Dataset records —
(** X2: a drain cycle never creates or removes a row of the Local Store and
    never changes a [name] or a [lastModified]: every row is left as it was
    or has [{ syncStatus: "synced" }] applied, and the latter only for an
    entity that has a [create] or [update] item of kind [organization] in
    the queue. *)
Theorem cycle_only_marks_synced (w : World) (id : string) :
  organizations (db (processQueue w)) !! id = organizations (db w) !! id \/
  (organizations (db (processQueue w)) !! id
     = Organization.apply mark_synced <$> organizations (db w) !! id /\
   exists x, x ∈ sync_queue (db w) /\
     SyncQueueItem.entity x = EntityKind.organization /\
     SyncQueueItem.action x ≠ Action.delete /\
     SyncQueueItem.entityId x = id).
Proof.
  destruct (processQueue_cases w) as [-> | (_ & _ & ->)]; [left; reflexivity|].
  exact (foldl_organizations_lookup (sync_queue (db w)) (set_isSyncing true w) id).
Qed.

(** X3: with nothing in the queue a call of [processQueue] that finds the
    service idle changes nothing at all, online or not: the flag is set and
    reset, no row is read or written and no request is sent. *)
Theorem empty_queue_cycle_changes_nothing (w : World) :
  isSyncing w = false ->
  sync_queue (db w) = [] ->
  processQueue w = w.
Proof.
  intros Hs Hq. destruct (processQueue_cases w) as [H | (_ & _ & H)]; [exact H|].
  rewrite H, Hq. simpl. destruct w as [d s o r n]. simpl in Hs. rewrite Hs. reflexivity.
Qed.

(** X4: whenever a cycle starts idle it ends with [isSyncing] reset, whatever
    the queue holds and whatever the server answers, and it never changes
    [navigator.onLine]. *)
Theorem cycle_resets_flag (w : World) :
  isSyncing w = false ->
  isSyncing (processQueue w) = false /\ onLine (processQueue w) = onLine w.
Proof.
  intros Hs. destruct (processQueue_cases w) as [-> | (_ & _ & ->)]; [auto|].
  split; [reflexivity|]. simpl.
  exact (foldl_onLine organizationAPI (sync_queue (db w)) (set_isSyncing true w)).
Qed.

(** ** The conversation with the server *)

Lemma exchange_cons (c : ApiCall) (cs : list ApiCall) (r : Remote) :
  exchange organizationAPI (c :: cs) r =
    ((c, is_resolved (API.run organizationAPI c r).1)
       :: (exchange organizationAPI cs (API.run organizationAPI c r).2).1,
     (exchange organizationAPI cs (API.run organizationAPI c r).2).2).
Proof.
  simpl. destruct (API.run organizationAPI c r) as [answer r1]. simpl.
  destruct (exchange organizationAPI cs r1). reflexivity.
Qed.

Lemma registered_entity x :
  registered x <-> SyncQueueItem.entity x = EntityKind.organization.
Proof.
  split; [|apply registered_organization].
  unfold_registered.
  destruct (SyncQueueItem.entity x); simpl; intros [h Hh]; congruence.
Qed.

Lemma push_succeeds_run (w : World) x :
  registered x ->
  push_succeeds x w = is_resolved (API.run organizationAPI (request x) (remote w)).1.
Proof.
  intros Hr%registered_entity. unfold_push_succeeds. rewrite Hr. reflexivity.
Qed.

Lemma step_remote (w : World) x :
  remote (process_item w x) =
    if decide (registered x)
    then (API.run organizationAPI (request x) (remote w)).2
    else remote w.
Proof.
  destruct (decide (registered x)) as [Hreg|Hreg];
    destruct (push_cases organizationAPI w x)
      as [[_ He] | [(_ & He & m & s & Hr) | (_ & He & v & s & Hr)]];
    try (apply registered_entity in Hreg; contradiction);
    try (exfalso; apply Hreg, registered_entity, He).
  - rewrite (process_item_rejected organizationAPI w x m s He Hr), Hr. reflexivity.
  - rewrite (process_item_resolved organizationAPI w x v s He Hr), Hr. reflexivity.
  - rewrite (process_item_no_handler organizationAPI w x He). reflexivity.
Qed.

Lemma foldl_exchange (l : list SyncQueueItem.t) (w : World) :
  net_log (foldl process_item w l)
    = net_log w ++ (exchange organizationAPI (requests l) (remote w)).1 /\
  remote (foldl process_item w l)
    = (exchange organizationAPI (requests l) (remote w)).2.
Proof.
  revert w. induction l as [|x l IH]; intros w; simpl.
  - split; [symmetry; apply app_nil_r | reflexivity].
  - destruct (IH (process_item w x)) as [Hlog Hrem]. rewrite Hlog, Hrem.
    rewrite step_net_log, step_remote. unfold requests, sent.
    rewrite filter_cons. destruct (decide (registered x)) as [Hr|Hr].
    + rewrite fmap_cons, exchange_cons. simpl.
      destruct Hr as [h Hh]. rewrite Hh.
      rewrite (push_succeeds_run w x) by (exists h; exact Hh).
      rewrite <- app_assoc. split; reflexivity.
    + destruct (entityHandlers organizationAPI (SyncQueueItem.entity x)) eqn:Hh;
        [exfalso; apply Hr; eexists; exact Hh|].
      rewrite app_nil_r. split; reflexivity.
Qed.

(** X5: the network side of a cycle depends on nothing but the queue and
    the server. The requests sent are those of the queue items that have a
    handler, in queue order and one at a time, each to the server as the
    previous request left it; neither the Local Store nor an [error]
    recorded earlier has any influence on what is sent. *)
Theorem cycle_conversation (w : World) :
  isSyncing w = false -> onLine w = true ->
  net_log (processQueue w) =
    net_log w ++ (exchange organizationAPI (requests (sync_queue (db w))) (remote w)).1 /\
  remote (processQueue w) =
    (exchange organizationAPI (requests (sync_queue (db w))) (remote w)).2.
Proof.
  intros Hs Ho. rewrite processQueue_idle by assumption.
  exact (foldl_exchange (sync_queue (db w)) (set_isSyncing true w)).
Qed.

(** ** A server that accepts everything *)

Lemma foldl_row_source (l : list SyncQueueItem.t) (w : World) y :
  y ∈ sync_queue (db (foldl process_item w l)) ->
  exists y0, y0 ∈ sync_queue (db w) /\ same_item y y0.
Proof.
  revert w. induction l as [|x l IH]; intros w Hy; simpl in Hy.
  - exists y. unfold same_item. auto.
  - destruct (IH _ Hy) as (y1 & Hy1 & Hi1 & He1 & Hp1).
    apply step_row_source in Hy1 as (y0 & Hy0 & (Hi & He & Hp) & _).
    exists y0. split; [assumption|]. unfold same_item. repeat split; congruence.
Qed.

Section Accepting.
Hypothesis accepting : always_accepts.

Lemma push_succeeds_accepting (w : World) x :
  registered x -> push_succeeds x w = true.
Proof. intros Hr. rewrite push_succeeds_run by assumption. apply accepting. Qed.

Lemma foldl_accepted_key_gone (l : list SyncQueueItem.t) (w : World) x :
  x ∈ l -> registered x ->
  SyncQueueItem.id x ∉ queue_keys (foldl process_item w l).
Proof.
  intros Hx Hr. apply list_elem_of_split in Hx as (l1 & l2 & ->).
  rewrite foldl_app. simpl. intros Hin.
  apply (foldl_queue_keys_subseteq organizationAPI l2) in Hin.
  revert Hin. apply step_queue_keys_succeeded, push_succeeds_accepting, Hr.
Qed.

Lemma foldl_accepted_synced (l : list SyncQueueItem.t) (w : World) x o :
  x ∈ l -> registered x ->
  SyncQueueItem.action x ≠ Action.delete ->
  organizations (db (foldl process_item w l)) !! SyncQueueItem.entityId x = Some o ->
  Organization.syncStatus o = SyncStatus.synced.
Proof.
  intros Hx Hr Ha. apply list_elem_of_split in Hx as (l1 & l2 & ->).
  rewrite foldl_app. simpl.
  set (mid := foldl process_item w l1).
  assert (Hmid : organizations (db (process_item mid x)) !! SyncQueueItem.entityId x
                 = Organization.apply mark_synced
                     <$> organizations (db mid) !! SyncQueueItem.entityId x).
  { rewrite step_organizations, (push_succeeds_accepting mid x Hr),
      (bool_decide_eq_true_2 _ Ha). apply lookup_alter_eq. }
  destruct (foldl_organizations_lookup l2 (process_item mid x) (SyncQueueItem.entityId x))
    as [Hl | [Hl _]]; rewrite Hl, Hmid;
    destruct (organizations (db mid) !! SyncQueueItem.entityId x);
    simpl; intros Ho; try discriminate; injection Ho as <-; reflexivity.
Qed.

End Accepting.

(** X6: against a server that accepts every request, one cycle drains the
    queue of everything that has a handler: no row of a registered kind is
    left, so a queue of [organization] items ends empty; and every
    organization that had a [create] or an [update] queued and is still in
    the Local Store is [synced]. *)
Theorem accepted_cycle_drains_queue (w : World) :
  always_accepts ->
  isSyncing w = false -> onLine w = true ->
  (forall y, y ∈ sync_queue (db (processQueue w)) -> ~ registered y) /\
  (Forall registered (sync_queue (db w)) -> sync_queue (db (processQueue w)) = []) /\
  (forall x o,
     x ∈ sync_queue (db w) -> registered x ->
     SyncQueueItem.action x ≠ Action.delete ->
     organizations (db (processQueue w)) !! SyncQueueItem.entityId x = Some o ->
     Organization.syncStatus o = SyncStatus.synced).
Proof.
  intros Hacc Hs Ho. rewrite processQueue_idle by assumption. simpl.
  assert (Hleft : forall y,
            y ∈ sync_queue (db (foldl process_item (set_isSyncing true w)
                                   (sync_queue (db w)))) -> ~ registered y).
  { intros y Hy Hr.
    destruct (foldl_row_source _ _ _ Hy) as (y0 & Hy0 & Hi & He & _).
    apply (foldl_accepted_key_gone Hacc (sync_queue (db w)) (set_isSyncing true w) y0).
    - exact Hy0.
    - apply registered_entity. rewrite <- He. apply registered_entity, Hr.
    - rewrite <- Hi. apply list_elem_of_fmap_2, Hy. }
  split; [exact Hleft|]. split.
  - intros Hall.
    destruct (sync_queue (db (foldl process_item (set_isSyncing true w)
                                (sync_queue (db w))))) as [|y q] eqn:Hq; [reflexivity|].
    exfalso. apply (Hleft y); [apply elem_of_cons; left; reflexivity|].
    assert (Hy : y ∈ sync_queue (db (foldl process_item (set_isSyncing true w)
                                       (sync_queue (db w)))))
      by (rewrite Hq; apply elem_of_cons; left; reflexivity).
    destruct (foldl_row_source _ _ _ Hy) as (y0 & Hy0 & _ & He & _).
    apply registered_entity. rewrite He. apply registered_entity.
    rewrite Forall_forall in Hall. apply Hall. exact Hy0.
  - intros x o Hx Hr Ha.
    exact (foldl_accepted_synced Hacc (sync_queue (db w)) (set_isSyncing true w)
             x o Hx Hr Ha).
Qed.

Aim of the exercise —
All lines in the records with the string "that" should be copied out.

Solution —
    entity that has a [create] or [update] item of kind [organization] in
(** X3: with nothing in the queue a call of [processQueue] that finds the
    the server. The requests sent are those of the queue items that have a
(** ** A server that accepts everything *)
(** X6: against a server that accepts every request, one cycle drains the
    queue of everything that has a handler: no row of a registered kind is
    organization that had a [create] or an [update] queued and is still in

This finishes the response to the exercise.